The frontal lobe, which makes us human, exhibits capabilities involving ‘judgement, abstract thinking, creativity, and maintaining social appropriateness’.
‘Man up’
The parietal lobe is ‘responsible for integrating sensory information, including touch, temperature, pressure and pain’.
‘Asking for help when you are in pain is weak’
The temporal lobe, ‘which processes auditory information and (with) the encoding of memory’.
‘Dad never went to the GP’
The Occipital lobe, ‘which acts as ‘the visual processing hub of your brain’.
‘I never see other boys cry’
The cerebellum, ‘which is primarily responsible for the co-ordination of movement, maintaining posture and balance, muscle tone, and motor learning.’
‘Just firm it’
For our sculpture, we created a model of a brain that has been dramatically and obviously injured.
In reality, a mental health or neurological disorder is invisible.

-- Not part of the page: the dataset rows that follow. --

(** * meta_schedule database: Workload, TuningRecord, query facade, scope stack

    A shallow embedding of [src/meta_schedule/database/database.cc].

    The C++ file is a thin layer over collaborators that live elsewhere in the
    code base (structural hashing, JSON save/load, base64 transport encoding,
    the schedule/trace engine, the logging macros).  They are gathered in the
    interface [Collaborators]; everything defined in [database.cc] itself is
    transcribed function by function on top of that interface. *)

From stdpp Require Import base option list strings gmap.
From Stdlib Require Import Ascii DecimalString ZArith NArith Lia.

Set Warnings "-register-all".
Local Open Scope string_scope.
Local Open Scope list_scope.

(** ** Outcomes of a C++ call *)

(** What [e.what()] is built from.  [CHECK]/[ICHECK] failures carry the text
    of the failed condition and the message streamed into the macro. *)
Inductive Error : Type :=
| CheckFailed (cond : string) (msg : string)
| DowncastFailed (from_type_key : string) (to_type_key : string)
| CollaboratorError (what_ : string).

(** A call either returns, raises a [std::runtime_error] that a caller may
    catch, reaches [LOG(FATAL)], or runs into undefined behaviour (a null
    pointer dereference, [pop_back] on an empty vector).  [Fatal msg] records
    that [LOG(FATAL)] was reached and with which message.  The logging
    library then leaves the function by raising an error of its own; that
    step is not modelled, and nothing here says whether a caller can catch
    it. *)
Inductive outcome (A : Type) : Type :=
| Ok (a : A)
| Throw (e : Error)
| Fatal (msg : string)
| Undefined.
Arguments Ok {A} a.
Arguments Throw {A} e.
Arguments Fatal {A} msg.
Arguments Undefined {A}.

Definition obind {A B} (x : outcome A) (k : A -> outcome B) : outcome B :=
  match x with
  | Ok a => k a
  | Throw e => Throw e
  | Fatal msg => Fatal msg
  | Undefined => Undefined
  end.

#[global] Instance outcome_ret : MRet outcome := fun _ a => Ok a.
#[global] Instance outcome_bind : MBind outcome := fun _ _ k x => obind x k.

(** [try { body } catch (const std::runtime_error& e) { handler }], for a
    body whose errors are raised as [Throw]. *)
Definition try_catch {A} (body : outcome A) (handler : Error -> outcome A) : outcome A :=
  match body with
  | Throw e => handler e
  | other => other
  end.

(** [CHECK(cond) << msg] and [ICHECK(cond) << msg]. *)
Definition CHECK (b : bool) (cond msg : string) : outcome unit :=
  if b then Ok tt else Throw (CheckFailed cond msg).

(** [for (x : xs) out.push_back(f(x))], stopping at the first failure. *)
Fixpoint map_outcome {A B} (f : A -> outcome B) (xs : list A) : outcome (list B) :=
  match xs with
  | [] => Ok []
  | x :: rest =>
      y ← f x; ys ← map_outcome f rest; Ok (y :: ys)
  end.

(** ** Objects *)

Definition THashCode := N.

Inductive ScheduleErrorRenderLevel := kDetail | kFast | kNone.

(** The opaque object types of the surrounding code base. *)
Class ObjectTypes := {
  IRModule : Type;
  FloatImm : Type;
  Target : Type;
  Trace : Type;
  Schedule : Type;
  ArgInfo : Type;
}.

Section Objects.
Context `{OT : ObjectTypes}.

(** [ObjectRef]: a possibly null reference to a runtime object. *)
Inductive ObjectRef : Type :=
| ObjNull
| ObjString (s : string)
| ObjArray (elems : list ObjectRef)
| ObjMap (entries : list (ObjectRef * ObjectRef))
| ObjIntImm (v : Z)
| ObjFloatImm (v : FloatImm)
| ObjIRModule (m : IRModule)
| ObjOther (type_key : string).

Definition defined (o : ObjectRef) : bool :=
  match o with ObjNull => false | _ => true end.

Definition GetTypeKey (o : ObjectRef) : string :=
  match o with
  | ObjNull => "(nullptr)"
  | ObjString _ => "runtime.String"
  | ObjArray _ => "Array"
  | ObjMap _ => "Map"
  | ObjIntImm _ => "IntImm"
  | ObjFloatImm _ => "FloatImm"
  | ObjIRModule _ => "IRModule"
  | ObjOther k => k
  end.

(** [o.as<ArrayNode>()]: the node pointer, or [nullptr]. *)
Definition as_ArrayNode (o : ObjectRef) : option (list ObjectRef) :=
  match o with ObjArray l => Some l | _ => None end.

(** [Downcast<String>], [Downcast<IRModule>], [Downcast<Map<String, ObjectRef>>].
    The map downcast only looks at the container type, and is only reached
    behind a [defined()] test. *)
Definition Downcast_String (o : ObjectRef) : outcome string :=
  match o with
  | ObjString s => Ok s
  | _ => Throw (DowncastFailed (GetTypeKey o) "runtime.String")
  end.

Definition Downcast_IRModule (o : ObjectRef) : outcome IRModule :=
  match o with
  | ObjIRModule m => Ok m
  | _ => Throw (DowncastFailed (GetTypeKey o) "IRModule")
  end.

Definition Downcast_Map (o : ObjectRef) : outcome (list (ObjectRef * ObjectRef)) :=
  match o with
  | ObjMap kvs => Ok kvs
  | _ => Throw (DowncastFailed (GetTypeKey o) "Map")
  end.

(** [json_array->at(i)] on an array whose size has been checked. *)
Definition at_ (l : list ObjectRef) (i : nat) : ObjectRef := nth i l ObjNull.

(** [p->...] on a pointer obtained from [as<...>()]: dereferencing a null
    pointer is undefined behaviour. *)
Definition deref {A} (p : option A) : outcome A :=
  match p with Some a => Ok a | None => Undefined end.

End Objects.

(** ** Collaborators *)

(** Functions used by [database.cc] and defined elsewhere in the code base
    ([../utils.h] and what it includes). *)
Class Collaborators `{OT : ObjectTypes} := {
  (* tvm::StructuralHash()(mod) *)
  StructuralHash : IRModule -> THashCode;
  (* SHash2Str *)
  SHash2Str : THashCode -> string;
  (* tvm::SaveJSON, tvm::LoadJSON *)
  SaveJSON : IRModule -> string;
  LoadJSON : string -> outcome ObjectRef;
  (* Base64Encode, Base64Decode *)
  Base64Encode : string -> string;
  Base64Decode : string -> outcome string;
  (* AsFloatArray *)
  AsFloatArray : ObjectRef -> outcome (list FloatImm);
  (* Target::Target(const Map<String, ObjectRef>&) *)
  Target_from_config : list (ObjectRef * ObjectRef) -> outcome Target;
  (* ArgInfo::FromJSON *)
  ArgInfo_FromJSON : ObjectRef -> outcome ArgInfo;
  (* tir::Schedule::Traced(mod, seed, debug_mask, error_render_level) *)
  Schedule_Traced : IRModule -> Z -> Z -> ScheduleErrorRenderLevel -> Schedule;
  (* tir::Trace::ApplyJSONToSchedule(json, sch): updates sch in place *)
  ApplyJSONToSchedule : ObjectRef -> Schedule -> outcome Schedule;
  (* trace->ApplyToSchedule(sch, remove_postproc): updates sch in place *)
  ApplyToSchedule : Trace -> Schedule -> bool -> outcome Schedule;
  (* sch->trace(), sch->mod() *)
  Schedule_trace : Schedule -> option Trace;
  Schedule_mod : Schedule -> IRModule;
  (* operator<< on an ObjectRef, and e.what() *)
  repr : ObjectRef -> string;
  what : Error -> string;
}.

Definition newline : string := String "010"%char EmptyString.

(** The message of the [LOG(FATAL)] in both [FromJSON] handlers. *)
Definition parse_failure `{Collaborators} (json_obj : ObjectRef) (e : Error) : string :=
  "ValueError: Unable to parse the JSON object: " +:+ repr json_obj
    +:+ newline +:+ "The error is: " +:+ what e.
(** [a] may stand before [b] in the sorted array. *)
Definition ascending (a b : A) : Prop := (cmp a b <= 0)%Z.
End ArraySort.

(** ** The dependency resolver: [sort] *)
Section Resolver.
Variable pascal : string -> string.
Variable localeCompare : string -> string -> Z.

(** Names of the complex members of a member list:
    [.filter((p) => !p.isPrimitive).map((p) => pascal(p.typeName.value))]. *)
Definition complexNames (ms : list Member) : list string :=
  map (fun p => pascal (typeName p))
      (List.filter (fun p => negb (isPrimitive p)) ms).

(** [x?.isPrimitive === false ? [pascal(x.typeName.value)] : []]. *)
Definition mapMember (m : option Member) : list string :=
  match m with
  | Some x => if isPrimitive x then [] else [pascal (typeName x)]
  | None => []
  end.

(** The [switch] over [schema.element.kind] in the body of the pass. *)
Definition complexMembers (schema : Schema) : list string :=
  match element schema with
  | Type_ properties mapProperties _ =>
      complexNames properties
        ++ mapMember (key <$> mapProperties)
        ++ mapMember (value <$> mapProperties)
  | Method _ parameters => complexNames parameters
  | Union members _ => complexNames members
  | Enum _ => []
  end.

(** The test that sends a schema to [sortable]. *)
Definition ready (sortedNames : gset string) (schema : Schema) : bool :=
  let cm := complexMembers schema in
  (length cm =? 0)%nat
  || forallb (fun n => bool_decide (n ∈ sortedNames)
                       || String.eqb n (schemaName schema)) cm.

Definition compareSchemas (a b : Schema) : Z :=
  localeCompare (schemaName a) (schemaName b).

(** State of the [while] loop at its head. *)
Record LoopState : Type := mkLoopState {
  sorted : list Schema;
  unsorted : list Schema;
  sortedNames : gset string;
  prevUnsortedLength : nat
}.

(** What one pass appends to [sorted]: [sortedSortable]. *)
Definition sortedSortable (st : LoopState) : list Schema :=
  arraySort compareSchemas (filter (ready (sortedNames st)) (unsorted st)).

(** What one pass leaves pending: [unsortable]. *)
Definition unsortable (st : LoopState) : list Schema :=
  filter (fun s => ¬ ready (sortedNames st) s) (unsorted st).

(** One execution of the loop body: either the function returns
    ([inr (sorted, circular)]) or the loop goes on from the next state. *)
Definition pass (st : LoopState) : LoopState + (list Schema * list Schema) :=
  let sortable := filter (ready (sortedNames st)) (unsorted st) in
  let sorted' := sorted st ++ sortedSortable st in
  let names' := sortedNames st ∪ list_to_set (schemaName <$> sortable) in
  let unsorted' := unsortable st in
  if (prevUnsortedLength st =? length unsorted')%nat
  then inr (sorted', unsorted')
  else inl (mkLoopState sorted' unsorted' names' (length unsorted')).
(** * Anichain: the tracking, caching and scheduling core

    A shallow embedding of [anime_backend.py] (RateLimiter, AnimeManager) and
    of the handlers of [anime_gui.py] that decide what is tracked and what the
    countdown label shows, with the properties of the specification stated
    and proved over it.

    Python values are modelled as follows.
    - [str] is a list of Unicode code points ([pystr]).
    - A value decoded from JSON is a [json] tree; operations that Python
      type-checks at run time return a [Res], whose [Raise] carries the
      exception.
    - A [float] is the rational it stands for; each operation of the source
      on floats rounds its exact result with [double], a parameter.
    - Code that talks to the outside (clock, HTTP, files, standard output,
      the download client, dialogs) runs in the monad [M] over a [Sys] state;
      the answers of the outside come from an [Env] oracle. *)

From Stdlib Require Import QArith Lqa String Ascii DecimalString.
From stdpp Require Import base list gmap sorting.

This creative enquiry is a comment on visible illness, the internal threshold for acknowledging suffering and ill health, and how this might be impacted by socialised masculinity.
Technology has provided a fascinating example of how something that is normalised as ‘just a mental health issue’ actually converges with observable and measurable neurological changes, which a lay person might be inclined to take more seriously. When an individual is clinically depressed, PET scans show lower overall metabolic activity in a ‘dim’ image. For this person, their internal lights have indeed gone out – and their world has become bleak. These murky scans contrast starkly with the sharply ‘illuminated’ brain of someone living without depression.

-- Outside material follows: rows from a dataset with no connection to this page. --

(** * lava_api.business: response reconciliation, webhook handling, signing

    A shallow embedding of [src/lava_api/business.py] and the properties of
    its specification.

    Modelling conventions.
    - A Python [str] is a Rocq [string], one character per code point; the
      strings of the model are those over U+0000..U+00FF.  [str.lower] and
      the UTF-8 encoder are written out for that range.  The signer is
      given a second time on strs in full, as lists of code points up to
      U+10FFFF ([Text]), where a lone surrogate has no encoding.
    - The keys of a [dict] are strs; what line 242 of [handle_webhook] does
      with a header name of another type is [lowered_items].
    - A decoded JSON document (and any other Python object that reaches the
      code) is a [pyval]; a [dict] is an association list in insertion
      order, looked up from the front.
    - A Python [float] is a [spec_float] (binary64).
    - Exceptions are values of [exn]; code that may raise returns a
      [result].  [try]/[except] is [try_except].
    - [handle_webhook] receives two dict objects by reference; they live in
      a [store] and the function runs in a state-and-exception monad.
    - CPython library routines whose output format is outside the
      repository ([int] and [float] of a [str], [str] of a container or a
      float, [datetime.strptime], the random generator) are the fields of
      the class [PyRuntime].
    - The HTTP exchange itself is not modelled: each remote operation is
      embedded as the request it sends and, separately, from the point where
      the decoded response is at hand.  Calls to [print] are left out. *)

From Stdlib Require Import ZArith List String Ascii Bool Lia.
From Stdlib Require Import Floats.SpecFloat.
From stdpp Require Import gmap strings.
Import ListNotations.

Open Scope string_scope.
Open Scope Z_scope.
Open Scope list_scope.

(** ** Byte strings *)

(** [bytes] objects: each element is a value in 0..255. *)
Definition bytes := list Z.

Definition code_point (c : ascii) : Z := Z.of_N (N_of_ascii c).

(** [str.encode()] / [bytes(s, 'UTF-8')] on code points below U+0100:
    one byte below U+0080, two bytes from there on. *)
Definition utf8_char (c : ascii) : bytes :=
  let n := code_point c in
  if n <? 128 then [n]
  else [Z.lor 192 (Z.shiftr n 6); Z.lor 128 (Z.land n 63)].

Definition utf8_encode (s : string) : bytes :=
  flat_map utf8_char (list_ascii_of_string s).

Definition hex_digit (n : Z) : ascii :=
  match n mod 16 with
  | 0 => "0" | 1 => "1" | 2 => "2" | 3 => "3" | 4 => "4" | 5 => "5"
  | 6 => "6" | 7 => "7" | 8 => "8" | 9 => "9" | 10 => "a" | 11 => "b"
  | 12 => "c" | 13 => "d" | 14 => "e" | _ => "f"
  end%char.

(** [bytes.hex()], as used by [hexdigest]. *)
Fixpoint hex_of_bytes (bs : bytes) : string :=
  match bs with
  | [] => EmptyString
  | b :: bs' => String (hex_digit (b / 16)) (String (hex_digit b) (hex_of_bytes bs'))
  end.

Definition is_lower_hex (c : ascii) : bool :=
  let n := code_point c in
  ((48 <=? n) && (n <=? 57)) || ((97 <=? n) && (n <=? 102)).

(** ** SHA-256 and HMAC

    [hashlib.sha256] and [hmac.new] are CPython library code; they are
    written here after FIPS 180-4 and RFC 2104, on 32-bit words held in [Z]
    with the wrap-around explicit. *)
Module SHA256.

Definition wrap32 (x : Z) : Z := Z.land x 0xFFFFFFFF.
Definition add32 (x y : Z) : Z := wrap32 (x + y).
Definition rotr (x n : Z) : Z :=
  Z.lor (Z.shiftr x n) (wrap32 (Z.shiftl x (32 - n))).
Definition not32 (x : Z) : Z := Z.lxor x 0xFFFFFFFF.

Definition Ch (x y z : Z) : Z := Z.lxor (Z.land x y) (Z.land (not32 x) z).
Definition Maj (x y z : Z) : Z :=
  Z.lxor (Z.lxor (Z.land x y) (Z.land x z)) (Z.land y z).
Definition bsig0 (x : Z) : Z := Z.lxor (Z.lxor (rotr x 2) (rotr x 13)) (rotr x 22).
Definition bsig1 (x : Z) : Z := Z.lxor (Z.lxor (rotr x 6) (rotr x 11)) (rotr x 25).
Definition ssig0 (x : Z) : Z := Z.lxor (Z.lxor (rotr x 7) (rotr x 18)) (Z.shiftr x 3).
Definition ssig1 (x : Z) : Z := Z.lxor (Z.lxor (rotr x 17) (rotr x 19)) (Z.shiftr x 10).

(** The integer cube root, by bisection between [lo] and [hi]. *)
Fixpoint cube_root_between (steps : nat) (lo hi n : Z) : Z :=
  match steps with
  | O => lo
  | S steps' =>
      let mid := (lo + hi) / 2 in
      if mid * mid * mid <=? n then cube_root_between steps' mid hi n
      else cube_root_between steps' lo mid n
  end.

Definition first_primes : list Z :=
  [2; 3; 5; 7; 11; 13; 17; 19; 23; 29; 31; 37; 41; 43; 47; 53;
   59; 61; 67; 71; 73; 79; 83; 89; 97; 101; 103; 107; 109; 113; 127; 131;
   137; 139; 149; 151; 157; 163; 167; 173; 179; 181; 191; 193; 197; 199; 211; 223;
   227; 229; 233; 239; 241; 251; 257; 263; 269; 271; 277; 281; 283; 293; 307; 311].

(** The round constants: the first 32 bits of the fractional parts of the
    cube roots of the first 64 primes. *)
Definition round_constants : list Z :=
  Eval vm_compute in
    map (fun p => wrap32 (cube_root_between 40 0 (2 ^ 36) (p * 2 ^ 96))) first_primes.

(** The eight chaining words. *)
Record chain := Chain { wa : Z; wb : Z; wc : Z; wd : Z; we : Z; wf : Z; wg : Z; wh : Z }.

(** The first 32 bits of the fractional part of a square root. *)
Definition sqrt_fraction (p : Z) : Z := wrap32 (Z.sqrt (p * 2 ^ 64)).

(** The initial chaining value, from the first eight primes. *)
Definition initial_chain : chain :=
  Eval vm_compute in
    Chain (sqrt_fraction 2) (sqrt_fraction 3) (sqrt_fraction 5) (sqrt_fraction 7)
          (sqrt_fraction 11) (sqrt_fraction 13) (sqrt_fraction 17) (sqrt_fraction 19).

(** Big-endian bytes of a [n]-byte quantity. *)
Fixpoint be_bytes (n : nat) (x : Z) : bytes :=
  match n with
  | O => []
  | S n' => Z.land (Z.shiftr x (8 * Z.of_nat n')) 255 :: be_bytes n' x
  end.

(** Padding: a 1 bit, zeros up to 56 mod 64, then the bit length on 64 bits. *)
Definition pad (msg : bytes) : bytes :=
  let len := Z.of_nat (length msg) in
  msg ++ [128] ++ repeat 0 (Z.to_nat ((55 - len) mod 64)) ++ be_bytes 8 (8 * len).

Fixpoint be_words (bs : bytes) : list Z :=
  match bs with
  | b0 :: b1 :: b2 :: b3 :: rest =>
      Z.lor (Z.lor (Z.shiftl b0 24) (Z.shiftl b1 16)) (Z.lor (Z.shiftl b2 8) b3)
      :: be_words rest
  | _ => []
  end.

(** Message schedule, kept newest word first while it grows. *)
Fixpoint extend (n : nat) (rev_w : list Z) : list Z :=
  match n with
  | O => rev_w
  | S n' =>
      let w := add32 (add32 (ssig1 (nth 1 rev_w 0)) (nth 6 rev_w 0))
                     (add32 (ssig0 (nth 14 rev_w 0)) (nth 15 rev_w 0)) in
      extend n' (w :: rev_w)
  end.

Definition schedule (block : list Z) : list Z := rev (extend 48 (rev block)).

Definition round (s : chain) (kw : Z * Z) : chain :=
  let t1 := add32 (add32 (add32 (wh s) (bsig1 (we s))) (Ch (we s) (wf s) (wg s)))
                  (add32 (fst kw) (snd kw)) in
  let t2 := add32 (bsig0 (wa s)) (Maj (wa s) (wb s) (wc s)) in
  Chain (add32 t1 t2) (wa s) (wb s) (wc s) (add32 (wd s) t1) (we s) (wf s) (wg s).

Ohona Hossain, Habibah Choudhry, Philippa Mitchell, Annie Tyagi and Alex Wong,
Year One, 2024/5
Foundation of Medicine Conference 2024 – Creative Prize-winner by peer vote

“It’ll get better on its own” depicts a knife dramatically embedded within a brain. Comparing the severity of mental health and neurological disorders to physical injury.
Each lobe of the brain is paired with comments that are often used in society which hold the viewpoint that men should have to cope with mental health issues on their own and that reaching out for help is “weak” and shows a fragile masculinity. This stigma within society is combatted by organisations such as Movember which aim to encourage men to express their feelings. Hence, the model of the brain is shown to have a moustache.
Furthermore, I found the irony of portraying a neurological disorder as a visible injury particularly striking when in reality these are invisible conditions. Showing the prominence of understanding that mental health problems may not always be obvious.